* _DATASET EXTRACT_:

(** * Q4.py: rate limiter, circuit breaker, dead-letter queue and retry decorator

    A shallow embedding of [src/Q4.py].  The four control structures of the
    module are embedded as they are written:

    - [DynamicRateLimiter] (token bucket with [set_rate] and [acquire]),
    - [CircuitBreaker] ([before], [success], [failure]),
    - the module-level [dead_letter = deque(maxlen=10000)],
    - the decorator [resilient], whose inner function [wrapper] is the retry
      loop.

    Python floats are idealised as rationals ([Q]); the wall clock
    ([time.time()]), the random generator ([random.random()]) and the wrapped
    function [fn] are oracles of an environment, consulted in call order.  The
    mutable objects the closure of [wrapper] shares (one limiter, one breaker,
    the global deque) live in one [world] that every method threads. *)

From Stdlib Require Import ZArith QArith Qminmax Qround Lqa Lia DecimalString.
From stdpp Require Import base strings gmap list.

(** ** Python values and exceptions *)

(** Opaque Python values: call arguments and response payloads. *)
Inductive pyobj :=
| PyNone
| PyInt (z : Z)
| PyStr (s : string).

(** An exception: its class name and [str(e)]. *)
Record exn := Exn { exn_type : string; exn_str : string }.

Definition RuntimeError (msg : string) : exn := Exn "RuntimeError" msg.
Definition ValueError (msg : string) : exn := Exn "ValueError" msg.
(** [str(KeyError('data'))] is the [repr] of the key: ['data']. *)
Definition KeyError (key : string) : exn := Exn "KeyError" ("'" +:+ key +:+ "'").

(** [needle in hay] on strings. *)
Fixpoint contains (needle hay : string) : bool :=
  String.prefix needle hay ||
  match hay with
  | EmptyString => false
  | String _ hay' => contains needle hay'
  end.

(** [str(z)] for an integer. *)
Definition str_int (z : Z) : string := NilZero.string_of_int (Z.to_int z).

(** [min(a, b)] and [max(a, b)] of Python: the first argument unless the
    second is strictly smaller (resp. greater). *)
Definition py_min (a b : Q) : Q := if Qlt_le_dec b a then b else a.
Definition py_max (a b : Q) : Q := if Qlt_le_dec a b then b else a.

(** ** The objects of the module *)

Record DynamicRateLimiter := {
  rate : Q;
  capacity : Z;
  tokens : Q;
  ts : Q
}.

Record CircuitBreaker := {
  fail_threshold : Z;
  reset_after : Q;
  fail_count : Z;
  open_until : Q
}.

(** [collections.deque(maxlen=...)], oldest item first. *)
Record deque (A : Type) := Deque { maxlen : nat; items : list A }.
Arguments Deque {A} _ _.
Arguments maxlen {A} _.
Arguments items {A} _.

(** [d.append(x)]: the item goes to the right end; a deque that is longer
    than [maxlen] afterwards loses its leftmost item. *)
Definition deque_append {A} (x : A) (d : deque A) : deque A :=
  let l := items d ++ [x] in
  Deque (maxlen d) (if (maxlen d <? length l)%nat then drop 1 l else l).

Definition deque_len {A} (d : deque A) : nat := length (items d).

(** The dictionaries put on the dead-letter queue. *)
Record entry := {
  args : list pyobj;
  kw : list (string * pyobj);
  reason : string
}.

(** [resp = {'status', 'headers', 'data'}]; a key may be missing. *)
Record response := {
  status : option Z;
  headers : option (gmap string string);
  data : option pyobj
}.

(** What one invocation of the wrapped function does. *)
Inductive outcome :=
| Returns (resp : response)
| Raises (e : exn).

(** ** Environment and world *)

(** The oracles.  [time_time i] is what the [i]-th call of [time.time()]
    returns, [random_random i] the [i]-th draw of [random.random()],
    [fn i a k] the outcome of the [i]-th invocation of the wrapped function
    (on arguments [a], [k]), and [float s] the builtin [float(s)] on a string:
    its value or the [ValueError] it raises. *)
Record env := {
  time_time : nat → Q;
  random_random : nat → Q;
  fn : nat → list pyobj → list (string * pyobj) → outcome;
  float : string → Q + exn
}.

(** Which [time.sleep] of the module a pause comes from. *)
Inductive sleep_site := AcquirePoll | Backoff.

Record world := {
  limiter : DynamicRateLimiter;
  breaker : CircuitBreaker;
  dead_letter : deque entry;
  clock_reads : nat;
  random_draws : nat;
  fn_calls : nat;
  sleeps : list (sleep_site * Q)
}.

Definition set_limiter (l : DynamicRateLimiter) (w : world) : world :=
  {| limiter := l; breaker := breaker w; dead_letter := dead_letter w;
     clock_reads := clock_reads w; random_draws := random_draws w;
     fn_calls := fn_calls w; sleeps := sleeps w |}.

Definition set_breaker (b : CircuitBreaker) (w : world) : world :=
  {| limiter := limiter w; breaker := b; dead_letter := dead_letter w;
     clock_reads := clock_reads w; random_draws := random_draws w;
     fn_calls := fn_calls w; sleeps := sleeps w |}.

Definition set_dead_letter (d : deque entry) (w : world) : world :=
  {| limiter := limiter w; breaker := breaker w; dead_letter := d;
     clock_reads := clock_reads w; random_draws := random_draws w;
     fn_calls := fn_calls w; sleeps := sleeps w |}.

Definition tick_clock (w : world) : world :=
  {| limiter := limiter w; breaker := breaker w; dead_letter := dead_letter w;
     clock_reads := S (clock_reads w); random_draws := random_draws w;
     fn_calls := fn_calls w; sleeps := sleeps w |}.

* _WHAT TO WORK ON_: Copy each line of the data exactly, leaving nothing out.

* _FINAL ANSWER_:
(** * Q4.py: rate limiter, circuit breaker, dead-letter queue and retry decorator

    A shallow embedding of [src/Q4.py].  The four control structures of the
    module are embedded as they are written:

    - [DynamicRateLimiter] (token bucket with [set_rate] and [acquire]),
    - [CircuitBreaker] ([before], [success], [failure]),
    - the module-level [dead_letter = deque(maxlen=10000)],
    - the decorator [resilient], whose inner function [wrapper] is the retry
      loop.

    Python floats are idealised as rationals ([Q]); the wall clock
    ([time.time()]), the random generator ([random.random()]) and the wrapped
    function [fn] are oracles of an environment, consulted in call order.  The
    mutable objects the closure of [wrapper] shares (one limiter, one breaker,
    the global deque) live in one [world] that every method threads. *)

From Stdlib Require Import ZArith QArith Qminmax Qround Lqa Lia DecimalString.
From stdpp Require Import base strings gmap list.

(** ** Python values and exceptions *)

(** Opaque Python values: call arguments and response payloads. *)
Inductive pyobj :=
| PyNone
| PyInt (z : Z)
| PyStr (s : string).

(** An exception: its class name and [str(e)]. *)
Record exn := Exn { exn_type : string; exn_str : string }.

Definition RuntimeError (msg : string) : exn := Exn "RuntimeError" msg.
Definition ValueError (msg : string) : exn := Exn "ValueError" msg.
(** [str(KeyError('data'))] is the [repr] of the key: ['data']. *)
Definition KeyError (key : string) : exn := Exn "KeyError" ("'" +:+ key +:+ "'").

(** [needle in hay] on strings. *)
Fixpoint contains (needle hay : string) : bool :=
  String.prefix needle hay ||
  match hay with
  | EmptyString => false
  | String _ hay' => contains needle hay'
  end.

(** [str(z)] for an integer. *)
Definition str_int (z : Z) : string := NilZero.string_of_int (Z.to_int z).

(** [min(a, b)] and [max(a, b)] of Python: the first argument unless the
    second is strictly smaller (resp. greater). *)
Definition py_min (a b : Q) : Q := if Qlt_le_dec b a then b else a.
Definition py_max (a b : Q) : Q := if Qlt_le_dec a b then b else a.

(** ** The objects of the module *)

Record DynamicRateLimiter := {
  rate : Q;
  capacity : Z;
  tokens : Q;
  ts : Q
}.

Record CircuitBreaker := {
  fail_threshold : Z;
  reset_after : Q;
  fail_count : Z;
  open_until : Q
}.

(** [collections.deque(maxlen=...)], oldest item first. *)
Record deque (A : Type) := Deque { maxlen : nat; items : list A }.
Arguments Deque {A} _ _.
Arguments maxlen {A} _.
Arguments items {A} _.

(** [d.append(x)]: the item goes to the right end; a deque that is longer
    than [maxlen] afterwards loses its leftmost item. *)
Definition deque_append {A} (x : A) (d : deque A) : deque A :=
  let l := items d ++ [x] in
  Deque (maxlen d) (if (maxlen d <? length l)%nat then drop 1 l else l).

Definition deque_len {A} (d : deque A) : nat := length (items d).

(** The dictionaries put on the dead-letter queue. *)
Record entry := {
  args : list pyobj;
  kw : list (string * pyobj);
  reason : string
}.

(** [resp = {'status', 'headers', 'data'}]; a key may be missing. *)
Record response := {
  status : option Z;
  headers : option (gmap string string);
  data : option pyobj
}.

(** What one invocation of the wrapped function does. *)
Inductive outcome :=
| Returns (resp : response)
| Raises (e : exn).

(** ** Environment and world *)

(** The oracles.  [time_time i] is what the [i]-th call of [time.time()]
    returns, [random_random i] the [i]-th draw of [random.random()],
    [fn i a k] the outcome of the [i]-th invocation of the wrapped function
    (on arguments [a], [k]), and [float s] the builtin [float(s)] on a string:
    its value or the [ValueError] it raises. *)
Record env := {
  time_time : nat → Q;
  random_random : nat → Q;
  fn : nat → list pyobj → list (string * pyobj) → outcome;
  float : string → Q + exn
}.

(** Which [time.sleep] of the module a pause comes from. *)
Inductive sleep_site := AcquirePoll | Backoff.

Record world := {
  limiter : DynamicRateLimiter;
  breaker : CircuitBreaker;
  dead_letter : deque entry;
  clock_reads : nat;
  random_draws : nat;
  fn_calls : nat;
  sleeps : list (sleep_site * Q)
}.

Definition set_limiter (l : DynamicRateLimiter) (w : world) : world :=
  {| limiter := l; breaker := breaker w; dead_letter := dead_letter w;
     clock_reads := clock_reads w; random_draws := random_draws w;
     fn_calls := fn_calls w; sleeps := sleeps w |}.

Definition set_breaker (b : CircuitBreaker) (w : world) : world :=
  {| limiter := limiter w; breaker := b; dead_letter := dead_letter w;
     clock_reads := clock_reads w; random_draws := random_draws w;
     fn_calls := fn_calls w; sleeps := sleeps w |}.

Definition set_dead_letter (d : deque entry) (w : world) : world :=
  {| limiter := limiter w; breaker := breaker w; dead_letter := d;
     clock_reads := clock_reads w; random_draws := random_draws w;
     fn_calls := fn_calls w; sleeps := sleeps w |}.

Definition tick_clock (w : world) : world :=
  {| limiter := limiter w; breaker := breaker w; dead_letter := dead_letter w;
     clock_reads := S (clock_reads w); random_draws := random_draws w;
     fn_calls := fn_calls w; sleeps := sleeps w |}.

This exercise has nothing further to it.